在石板上坐了一會兒,郝繡花兒起身一直沿著河堤走,不遠處便是郝麗的家,只見她家的大黃狗“汪汪汪”的叫著,房屋頂上炊煙裊裊。
看樣子應該是從鎮上剛回來。
四鄰八村兒除了于嬸兒家,就郝麗家里條件比較好,去的地方多,在同村人眼里算的上是有見識的人。
走到籬笆外,只見一輛三輪兒在院兒里擺著,黃狗子越叫越兇,郝麗提著韭菜從屋里走了出來。
“繡花兒來了?快屋里坐。”
看著郝繡花兒來,郝麗熱情的笑笑,之后又蹲在池子邊忙自己的,大黃狗一直叫,郝麗忍不住把狗罵了一頓。
被罵過后,狗子像人一樣老實了,趴在那兒不敢動,一直不服氣的“嗯嗯嗯”的哼叫。
洗完菜,郝繡花兒跟著郝麗一起走進去。
郝麗笑著調侃郝繡花兒咋這么有空?郝繡花兒說有事找她商量。
把心里的想法跟郝麗說了一遍,郝麗覺得還可以。
就是不能保證把菜全賣出去,跟郝繡花兒說到時候別怪她。
郝繡花兒笑著說沒事兒,只要郝麗肯幫忙就行,到時候賣來的錢兩人對半,說自己拿少點兒都沒關系。
聽著郝繡花兒這么說,郝麗猶豫不決的心也放下了。
答應她,叫她明天開始熏菜,成熟后她會每天早上用三輪來拉。
事情談妥,郝繡花兒高興的應了一聲,在郝麗家閑聊了一會兒,隨后又興高采烈的走回去。
回去后,郝繡花兒到自家地里逛了一圈兒,地就挨著郝繡花兒家旁邊,平時忙于殺豬也就沒怎么管。

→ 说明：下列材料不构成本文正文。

(** The five labels of the vertical axis, top to bottom. *)
Definition yAxisLabels (maxValue : Z) : list Z :=
  [ maxValue;
    JsMath.floor (inject_Z maxValue * (3 # 4))%Q;
    JsMath.floor (inject_Z maxValue * (1 # 2))%Q;
    JsMath.floor (inject_Z maxValue * (1 # 4))%Q;
    0 ].

(** The three totals under the chart, each a [reduce] from 0. *)
Definition totalIncidents (data : list TrendPoint) : Z :=
  fold_left (fun sum d => sum + incidents d) data 0.

Definition totalCritical (data : list TrendPoint) : Z :=
  fold_left (fun sum d => sum + critical d) data 0.

Definition totalResolved (data : list TrendPoint) : Z :=
  fold_left (fun sum d => sum + resolved d) data 0.

End TrendsChart.

(** * The vocabulary of the statements *)

(** ** A sort without exceptions

    The same insertion sort by a boolean "may stand before" test; the
    yardstick the sort of the code is measured against. *)

Module StableSort.
Section Pure.

Context {A : Type}.
Variable le : A -> A -> bool.

Fixpoint insertBy (x : A) (sorted : list A) : list A :=
  match sorted with
  | [] => [x]
  | y :: rest => if le x y then x :: y :: rest else y :: insertBy x rest
  end.

Fixpoint sortBy (l : list A) : list A :=
  match l with
  | [] => []
  | x :: rest => insertBy x (sortBy rest)
  end.

(** Two items tie when each may stand before the other. *)
Definition tie (x y : A) : bool := le x y && le y x.

(** What ECMAScript asks of [sort] for a consistent comparator: the
    outcome is a rearrangement of the input, in order, in which the items
    of every tie keep their input order. *)
Definition stableSortOf (l out : list A) : Prop :=
  Permutation l out
  /\ StronglySorted (fun a b => le a b = true) out
  /\ forall x, filter (tie x) out = filter (tie x) l.

End Pure.

(** On the items of [l] the comparator never throws, and it answers a
    positive number exactly when the test [le] fails. *)
Definition agrees {A : Type} (comparefn : A -> A -> result Z)
    (le : A -> A -> bool) (l : list A) : Prop :=
  forall a b, In a l -> In b l ->
    exists order, comparefn a b = Ok order /\ (order <=? 0) = le a b.

End StableSort.

(** ** The sort states a component can reach

    From the initial state, by clicks on the given column headers. *)

Inductive reachable (columns : list string)
    : string * SortDirection -> Prop :=
| reachable_initial : reachable columns initialSort
| reachable_click (sortField : string) (sortDirection : SortDirection)
    (field : string) :
    reachable columns (sortField, sortDirection) ->
    In field columns ->
    reachable columns (handleSort sortField sortDirection field).

(** ** Subsequences *)

(** [kept] is [l] with some items left out, the rest in their order. *)
Inductive subsequence {A : Type} : list A -> list A -> Prop :=
| subsequence_nil : subsequence [] []
| subsequence_keep (x : A) (kept l : list A) :
    subsequence kept l -> subsequence (x :: kept) (x :: l)
| subsequence_drop (x : A) (kept l : list A) :
    subsequence kept l -> subsequence kept (x :: l).

(** ** The comparator's keys *)

(** The value [aValue] that the comparator derives from a record, before
    lower-casing: a computed total or the attribute read by name. *)
Definition sortKey (sortField : string) (a : Incident) : value :=
  if (sortField =? "totalCasualties")%string then VNumber (totalCasualties a)
  else if (sortField =? "totalLivestock")%string
       then VNumber (totalLivestock a)
       else get a sortField.

(** The same value at the point of comparison: a string is in lower
    case by then. *)
Definition comparedKey (sortField : string) (a : Incident) : value :=
  match sortKey sortField a with
  | VString s => VString (JsString.toLowerCase s)
  | v => v
  end.

Definition isString (v : value) : bool :=
  match v with
  | VString _ => true
  | _ => false
  end.

(** The last statement of the comparator, on the two compared values. *)
Definition threeWay (sortDirection : SortDirection) (x y : value) : Z :=
  match sortDirection with
  | asc =>
      if JsValue.lessThan x y then -1
      else if JsValue.greaterThan x y then 1 else 0
  | desc =>
      if JsValue.greaterThan x y then -1
      else if JsValue.lessThan x y then 1 else 0
  end.

(** "[x] may stand before [y]": the comparator does not answer a
    positive number. *)
Definition notAfter (sortDirection : SortDirection) (x y : value) : bool :=
  match sortDirection with
  | asc => negb (JsValue.lessThan y x)
  | desc => negb (JsValue.lessThan x y)
  end.

Definition precedes (sortField : string) (sortDirection : SortDirection)
    (a b : Incident) : bool :=
  notAfter sortDirection (comparedKey sortField a) (comparedKey sortField b).

(** The records of a list carry the sort attribute all as a string or
    none as a string: the comparator then never calls [toLowerCase] on a
    value that has no such method. *)
Definition uniform (sortField : string) (l : list Incident) : Prop :=
  (forall a, In a l -> isString (sortKey sortField a) = true)
  \/ (forall a, In a l -> isString (sortKey sortField a) = false).

(** The three-way answer of the comparator on two numbers and on two
    strings. *)
Definition numberOrder (sortDirection : SortDirection) (x y : Z) : Z :=
  match sortDirection with
  | asc => if x <? y then -1 else if y <? x then 1 else 0
  | desc => if y <? x then -1 else if x <? y then 1 else 0
  end.

Definition stringOrder (sortDirection : SortDirection) (s t : string) : Z :=
  match sortDirection with
  | asc => if String.ltb s t then -1 else if String.ltb t s then 1 else 0
  | desc => if String.ltb t s then -1 else if String.ltb s t then 1 else 0
  end.

(** "In order" for a direction: non-decreasing when ascending,
    non-increasing when descending. *)
Definition ordered (sortDirection : SortDirection) (x y : Z) : Prop :=
  match sortDirection with
  | asc => x <= y
  | desc => y <= x
  end.

Definition orderedStrings (sortDirection : SortDirection) (s t : string)
    : Prop :=
  match sortDirection with
  | asc => String.leb s t = true
  | desc => String.leb t s = true
  end.

(** The records of a list carry the sort attribute all as a number, or
    all as a string. *)
Definition allNumbers (sortField : string) (l : list Incident) : Prop :=
  forall a, In a l -> exists n, sortKey sortField a = VNumber n.

Definition allStrings (sortField : string) (l : list Incident) : Prop :=
  forall a, In a l -> exists s, sortKey sortField a = VString s.

(** Where the enumerations stand in the alphabet. *)
Definition priorityAlphabetical (p : Priority) : Z :=
  match p with
  | critical => 0
  | high => 1
  | low => 2
  | medium => 3
  end.

Definition statusAlphabetical (s : Status) : Z :=
  match s with
  | closed => 0
  | investigating => 1
  | reported => 2
  | resolved => 3
  | verified => 4
  end.

(** The two orders as boolean tests. *)
Definition leZ (d : SortDirection) (x y : Z) : bool :=
  match d with
  | asc => x <=? y
  | desc => y <=? x
  end.

Definition leS (d : SortDirection) (s t : string) : bool :=
  match d with
  | asc => String.leb s t
  | desc => String.leb t s
  end.

(** The compared key of a record as a number or as a string, for the
    lists on which it is one. *)
Definition numberKey (f : string) (a : Incident) : Z :=
  match sortKey f a with
  | VNumber n => n
  | _ => 0
  end.

Definition stringKey (f : string) (a : Incident) : string :=
  match sortKey f a with
  | VString s => JsString.toLowerCase s
  | _ => ""
  end.

(** Equality of records is decidable. *)
Definition Incident_eq_dec (a b : Incident) : {a = b} + {a <> b}.
Proof.
  repeat decide equality;
    try apply Z.eq_dec; try apply string_dec; try apply Ascii.ascii_dec.
Defined.

(** ** The reporter of a record *)

(** The record with its reporter name and phone replaced. *)
Definition setReporter (i : Incident) (name phone : option string)
    : Incident :=
  {| _id := _id i; _creationTime := _creationTime i;
     incidentType := incidentType i; county := county i;
     subcounty := subcounty i; location := location i;
     incidentDate := incidentDate i; reportedDate := reportedDate i;
     priority := priority i; status := status i;
     description := description i; casualties := casualties i;
     livestockStolen := livestockStolen i; isVerified := isVerified i;
     reporterName := name; reporterPhone := phone;
     isAnonymous := isAnonymous i;
     respondingAgencies := respondingAgencies i;
     actionsTaken := actionsTaken i; responseTime := responseTime i |}.

(** Two records that differ at most in the reporter name and phone. *)
Definition sameButReporter (i1 i2 : Incident) : Prop :=
  setReporter i1 None None = setReporter i2 None None.

(** ** The chart *)

(** The largest of the three counts of a point. *)
Definition pointMax (d : TrendsChart.TrendPoint) : Z :=
  Z.max (Z.max (TrendsChart.incidents d) (TrendsChart.critical d))
        (TrendsChart.resolved d).

(** ** Further vocabulary *)

(** The other direction. *)
Definition opposite (d : SortDirection) : SortDirection :=
  match d with
  | asc => desc
  | desc => asc
  end.

(** The optional attributes that hold a string, each with its name. *)
Definition optionalStringAttributes
    : list (string * (Incident -> option string)) :=
  [ ("subcounty", subcounty); ("reporterName", reporterName);
    ("reporterPhone", reporterPhone); ("actionsTaken", actionsTaken) ].

Definition isArrow (i : icon) : bool :=
  match i with
  | BothWays => false
  | ArrowUp | ArrowDown => true
  end.

(** Equality of values is decidable. *)
Definition value_eq_dec (x y : value) : {x = y} + {x <> y}.
Proof.
  repeat decide equality.
Defined.

(** "The compared key of [a] under the field is [k]", as a test. *)
Definition hasKey (sortField : string) (k : value) (a : Incident) : bool :=
  if value_eq_dec (comparedKey sortField a) k then true else false.

(** A lower-case letter a-z. *)
Definition isLowerLetter (c : ascii) : bool :=
  let n := N_of_ascii c in ((97 <=? n) && (n <=? 122))%N.

(** What a response block leaves on the page, shown or not. *)
Definition itemsOf (b : IncidentsList.responseBlock)
    : list IncidentsList.responseItem :=
  match b with
  | IncidentsList.NoResponseBlock items => items
  | IncidentsList.ResponseBlock items => items
  end.

(** The unit that [capitalizeFrom] writes for a unit [c]. *)
Definition written (inWord : bool) (c : ascii) : ascii :=
  if JsString.isWordChar c && negb inWord
  then JsString.upperWordChar c else c.

(** A string without underscores. *)
Definition noUnderscore (s : string) : Prop :=
  forall c, In c (list_ascii_of_string s) -> c <> "_"%char.

(** ** Sample records *)

Module Samples.

Definition turkanaRaid : Incident :=
  {| _id := "jd7a1q"; _creationTime := 1700000300000;
     incidentType := "cattle_raid"; county := "turkana";
     subcounty := Some "Turkana South"; location := "Lokichar";
     incidentDate := 1700000000000; reportedDate := 1700000200000;
     priority := low; status := reported;
     description := "Night raid on a homestead";
     casualties := {| deaths := 5; injuries := 0; missing := 0 |};
     livestockStolen :=
       {| cattle := 40; goats := 12; sheep := 0; camels := 0; other := 0 |};
     isVerified := false;
     reporterName := Some "A. Ekal"; reporterPhone := Some "0700000001";
     isAnonymous := true; respondingAgencies := ["Police"];
     actionsTaken := None; responseTime := Some 7200000 |}.

Definition baringoRaid : Incident :=
  {| _id := "k93bzx"; _creationTime := 1700100300000;
     incidentType := "armed_attack"; county := "Baringo";
     subcounty := None; location := "Marigat";
     incidentDate := 1700100000000; reportedDate := 1700100200000;
     priority := critical; status := resolved;
     description := "Herd driven off at dawn";
     casualties := {| deaths := 2; injuries := 1; missing := 0 |};
     livestockStolen :=
       {| cattle := 0; goats := 30; sheep := 5; camels := 0; other := 0 |};
     isVerified := true;
     reporterName := None; reporterPhone := None;
     isAnonymous := false; respondingAgencies := [];
     actionsTaken := Some "Patrol sent"; responseTime := None |}.

End Samples.

(** * Properties *)

(** ** Results *)

Lemma bind_Ok_inv {A B : Type} (r : result A) (k : A -> result B) (b : B) :
  bind r k = Ok b -> exists a, r = Ok a /\ k a = Ok b.
Proof.
  destruct r as [a|e]; simpl; intros H; [eauto | discriminate].
Qed.

(** ** Strings *)

Module JsStringFacts.
Import JsString.

Lemma prefix_app (t s : string) :
  String.prefix t s = true <-> exists v, s = (t ++ v)%string.
Proof.
  revert s; induction t as [|c t IH]; intros s; simpl.
  - destruct s; split; eauto.
  - destruct s as [|d s]; simpl.
    + split; [discriminate | intros [v Hv]; discriminate].
    + destruct (ascii_dec c d) as [->|Hcd].
      * rewrite IH. split; intros [v Hv]; exists v; congruence.
      * split; [discriminate | intros [v Hv]; congruence].
Qed.
(** ** The cycles of [attemptHealing], event by event *)

Lemma Forall_combine_snd {A B} (P : B -> Prop) (l : list A) (k : list B) :
  Forall P k -> Forall (fun x => P (snd x)) (combine l k).
Proof.
  intros H. revert l. induction H as [|y k Hy _ IH]; intros [|x l]; cbn; constructor; auto.
Qed.

Section CycleTraces.
Context {World : Type} (C : Collaborators World).

Lemma quiet_dispatchStrategy (s : Strategy) (testData : TestData) (context : Context) :
  quiet (dispatchStrategy C (toLowerCase (strategy s)) s testData context).
Proof.
  unfold dispatchStrategy.
  repeat match goal with
         | |- quiet (if ?b then _ else _) => destruct b
         end;
    first [ apply quiet_run_api
          | apply quiet_executeCustomStrategy
          | apply quiet_bind;
            [ first [ exact (quiet_ui_heal C LocatorIssue s testData context)
                    | exact (quiet_ui_heal C WaitIssue s testData context)
                    | exact (quiet_ui_heal C ElementStateIssue s testData context)
                    | exact (quiet_ui_heal C NavigationIssue s testData context)
                    | apply quiet_healDataIssue ]
            | intros; apply quiet_ret ] ].
Qed.

(** One execution on the trace: the call, calls to the language model, and
    what came back. *)
Lemma executeHealingStrategy_trace (s : Strategy) (testData : TestData)
      (context : Context) (sys : Sys World) :
  exists evs,
    calls (snd (executeHealingStrategy C s testData context sys)) =
      calls sys ++ CallExecuteStrategy s :: evs ++
      [StrategyReturned s (fst (executeHealingStrategy C s testData context sys))] /\
    Forall is_ai_call evs.
Proof.
  unfold executeHealingStrategy, bind, trace, ret. cbv zeta.
  match goal with
  | |- context [dispatchStrategy _ _ _ _ _ ?s0] => set (sys0 := s0)
  end.
  destruct (quiet_dispatchStrategy s testData context sys0) as (_ & _ & evs & E & Hall).
  destruct (dispatchStrategy _ _ _ _ _ sys0) as [result sys1]. cbn [fst snd calls] in *.
  exists evs. split; [|exact Hall]. rewrite E. subst sys0. cbn [calls].
  now rewrite <- !app_assoc.
Qed.
(** ** Frequent characters and short codewords *)

Lemma swap_codewords_lookup (d : Dictionary) a b x :
  a < length d → b < length d →
  swap_codewords d a b !! x = d !! swap_chars a b x.
Proof.
  intros Ha Hb. unfold swap_codewords, swap_chars.
  destruct (lookup_lt_is_Some_2 d a Ha) as [ya Hya].
  destruct (lookup_lt_is_Some_2 d b Hb) as [yb Hyb].
  rewrite (list_lookup_total_correct _ _ _ Hya), (list_lookup_total_correct _ _ _ Hyb).
  destruct (decide (x = a)) as [->|Hxa].
  - rewrite list_lookup_insert_eq by (by rewrite length_insert). done.
  - rewrite list_lookup_insert_ne by done.
    destruct (decide (x = b)) as [->|Hxb].
    + by rewrite list_lookup_insert_eq.
    + by rewrite list_lookup_insert_ne.
Qed.

Lemma swap_chars_inj a b x y : swap_chars a b x = swap_chars a b y → x = y.
Proof. unfold swap_chars. repeat case_decide; congruence. Qed.

Lemma swap_chars_elem_of a b x (s : str) :
  a ∈ s → b ∈ s → x ∈ s → swap_chars a b x ∈ s.
Proof. intros. unfold swap_chars. by repeat case_decide. Qed.

Lemma Zsum_differs_at_two (g g' : nat → Z) (l : list nat) a b :
  NoDup l → a ∈ l → b ∈ l → a ≠ b →
  (∀ c, c ≠ a → c ≠ b → g' c = g c) →
  Zsum (g' <$> l) = (Zsum (g <$> l) + (g' a - g a) + (g' b - g b))%Z.
Proof.
  intros Hnd Ha Hb Hne Hsame.
  rewrite <- (Zsum_indicator (λ _, g' a - g a)%Z a l Hnd Ha) at 1.
  rewrite <- (Zsum_indicator (λ _, g' b - g b)%Z b l Hnd Hb) at 1.
  rewrite <- !Zsum_fmap_add. f_equal. apply list_fmap_ext. intros i c _. simpl.
  destruct (decide (a = c)) as [Hac|Hac], (decide (b = c)) as [Hbc|Hbc];
    subst; try done; try lia.
  rewrite Hsame by done. lia.
Qed.
Lemma bisect_spec fuel p lo hi :
  (hi - lo <= fuel)%nat -> (lo <= hi)%nat ->
  (forall i j, (lo <= i <= j)%nat -> (j < hi)%nat -> p j = true -> p i = true) ->
  (lo <= bisect fuel p lo hi <= hi)%nat /\
  (forall i, (lo <= i < bisect fuel p lo hi)%nat -> p i = true) /\
  (forall i, (bisect fuel p lo hi <= i < hi)%nat -> p i = false).
Proof.
  revert lo hi. induction fuel as [|f IH]; intros lo hi Hf Hle Hmono; cbn [bisect]; cbv zeta.
  { repeat split; try lia; intros; lia. }
  destruct (Nat.ltb_spec lo hi) as [Hlt|Hge].
  2:{ repeat split; try lia; intros; lia. }
  assert (lo <= (lo + hi) / 2 < hi)%nat as Hmid.
  { split; [apply Nat.div_le_lower_bound; lia | apply Nat.div_lt_upper_bound; lia]. }
  set (mid := ((lo + hi) / 2)%nat) in *.
  destruct (p mid) eqn:Hp.
  - destruct (IH (mid + 1)%nat hi) as (Hr & Ht & Hff); [lia|lia| |].
    { intros i j ? ? ?. apply (Hmono i j); try lia; done. }
    split; [lia|]. split; [|exact Hff].
    intros i Hi. destruct (decide (i <= mid)%nat).
    + apply (Hmono i mid); try lia; done.
    + apply Ht. lia.
  - destruct (IH lo mid) as (Hr & Ht & Hff); [lia|lia| |].
    { intros i j ? ? ?. apply (Hmono i j); try lia; done. }
    split; [lia|]. split; [exact Ht|].
    intros i Hi. destruct (decide (i < mid)%nat); [apply Hff; lia|].
    destruct (p i) eqn:Hpi; [|done].
    rewrite (Hmono mid i) in Hp; try lia; done.
Qed.

(** [slice::binary_search(&x).is_ok()]: lower bound by bisection, then an
    equality probe. *)
Definition binary_search_ok (l : list Z) (x : Z) : bool :=
  let n := length l in
  let i := bisect n (fun i => match l !! i with Some y => y <? x | None => false end) 0 n in
  match l !! i with Some y => y =? x | None => false end.

Lemma sorted_lookup_mono (l : list Z) i j x y :
  StronglySorted Z.le l -> (i <= j)%nat ->
  l !! i = Some x -> l !! j = Some y -> x <= y.
Proof.
  intros Hs. revert i j. induction Hs as [|a l Hs IH Hall]; intros i j Hij Hi Hj; [done|].
  destruct i, j; simplify_eq/=; try lia.
  - rewrite Forall_lookup in Hall. by eapply Hall.
  - eapply (IH i j); [lia|done|done].
Qed.

Lemma binary_search_spec l x :
  StronglySorted Z.le l -> binary_search_ok l x = true <-> x ∈ l.
Proof.
  intros Hs. unfold binary_search_ok.
  set (p := fun i => match l !! i with Some y => y <? x | None => false end).
  destruct (bisect_spec (length l) p 0 (length l)) as (Hr & Ht & Hf); [lia|lia| |].
  { unfold p. intros i j ? ? Hpj.
    destruct (l !! j) as [y|] eqn:Ej; [|done].
    destruct (lookup_lt_is_Some_2 l i) as [z Ez]; [lia|]. rewrite Ez.
    pose proof (sorted_lookup_mono l i j z y Hs ltac:(lia) Ez Ej).
    apply Z.ltb_lt in Hpj. apply Z.ltb_lt. lia. }
  set (r := bisect (length l) p 0 (length l)) in *.
  split.
  - destruct (l !! r) eqn:E; [|done]. intros ->%Z.eqb_eq. by eapply list_elem_of_lookup_2.
  - intros [j Hj]%list_elem_of_lookup_1. pose proof (lookup_lt_Some _ _ _ Hj).
    destruct (decide (j < r)%nat).
    { specialize (Ht j ltac:(lia)). unfold p in Ht. rewrite Hj in Ht.
      apply Z.ltb_lt in Ht. lia. }
    destruct (lookup_lt_is_Some_2 l r) as [z Ez]; [lia|]. rewrite Ez.
    pose proof (sorted_lookup_mono l r j z x Hs ltac:(lia) Ez Hj).
    specialize (Hf r ltac:(lia)). unfold p in Hf. rewrite Ez in Hf.
    apply Z.ltb_ge in Hf. apply Z.eqb_eq. lia.
Qed.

地里的草長了兩丈多高,旁邊的柵欄也都倒了下去,郝繡花兒把柵欄搬回去當柴火,拿著柴刀到地里鋤草。
地里的草除完,天大概朦朦黑,郝繡花兒又到竹林里砍了細竹子,用棕葉捆綁后又重新做了個圍欄。
地里改頭換面后,看上去舒服多了,之前就像個胡子邋遢的老人,現在更像個活力四射的俊后生。